--- Goal of the exercise ---
Reproduce the records exactly through the line with "From Stdlib Require Import ZArith".

Dataset entries:
(** * GhostTube download engine

    A shallow embedding of the download job engine of GhostTube:

    - [V3]: [fastapi-ghosttube-v-3.py], the Tor-backed engine with the shared
      rate limiter, the per-item retry loop, the bounded worker pool, the
      four search methods, the management of the Tor circuit and the HTTP
      endpoints;
    - [V4]: [GT-v4-fastapi.py], the engine without Tor, with its playlist
      and channel listings.

    Python values are modelled as follows.  A [str] is the list of its code
    points, an [int] is a [Z] (a [nat] where the program only counts up from
    zero), a [float] is a binary64 primitive float, a [dict] used as a map is
    a [gmap].  Everything the program learns from outside (the clock, the
    external media tool, the search back-ends, the scheduling of the pool
    threads) is read from an explicit environment.  Log lines, and the
    names of the output directories, are not modelled.

    The embedding comes first, then example environments, the registry
    of jobs as the requests and the workers of a running server change it,
    and the vocabulary of the theorems, then the theorems. *)

From Stdlib Require Import ZArith NArith Floats Uint63 List String Ascii.
From Stdlib Require Import DecimalString Lia Permutation.
From stdpp Require Import gmap strings list.

(** ** Python strings, integers and floats *)

Abbreviation pystr := (list N) (only parsing).

(** An ASCII literal as a Python string. *)
Definition lit (s : string) : pystr :=
  map N_of_ascii (list_ascii_of_string s).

--- Expected answer ---
(** * GhostTube download engine

    A shallow embedding of the download job engine of GhostTube:

    - [V3]: [fastapi-ghosttube-v-3.py], the Tor-backed engine with the shared
      rate limiter, the per-item retry loop, the bounded worker pool, the
      four search methods, the management of the Tor circuit and the HTTP
      endpoints;
    - [V4]: [GT-v4-fastapi.py], the engine without Tor, with its playlist
      and channel listings.

    Python values are modelled as follows.  A [str] is the list of its code
    points, an [int] is a [Z] (a [nat] where the program only counts up from
    zero), a [float] is a binary64 primitive float, a [dict] used as a map is
    a [gmap].  Everything the program learns from outside (the clock, the
    external media tool, the search back-ends, the scheduling of the pool
    threads) is read from an explicit environment.  Log lines, and the
    names of the output directories, are not modelled.

    The embedding comes first, then example environments, the registry
    of jobs as the requests and the workers of a running server change it,
    and the vocabulary of the theorems, then the theorems. *)

From Stdlib Require Import ZArith NArith Floats Uint63 List String Ascii.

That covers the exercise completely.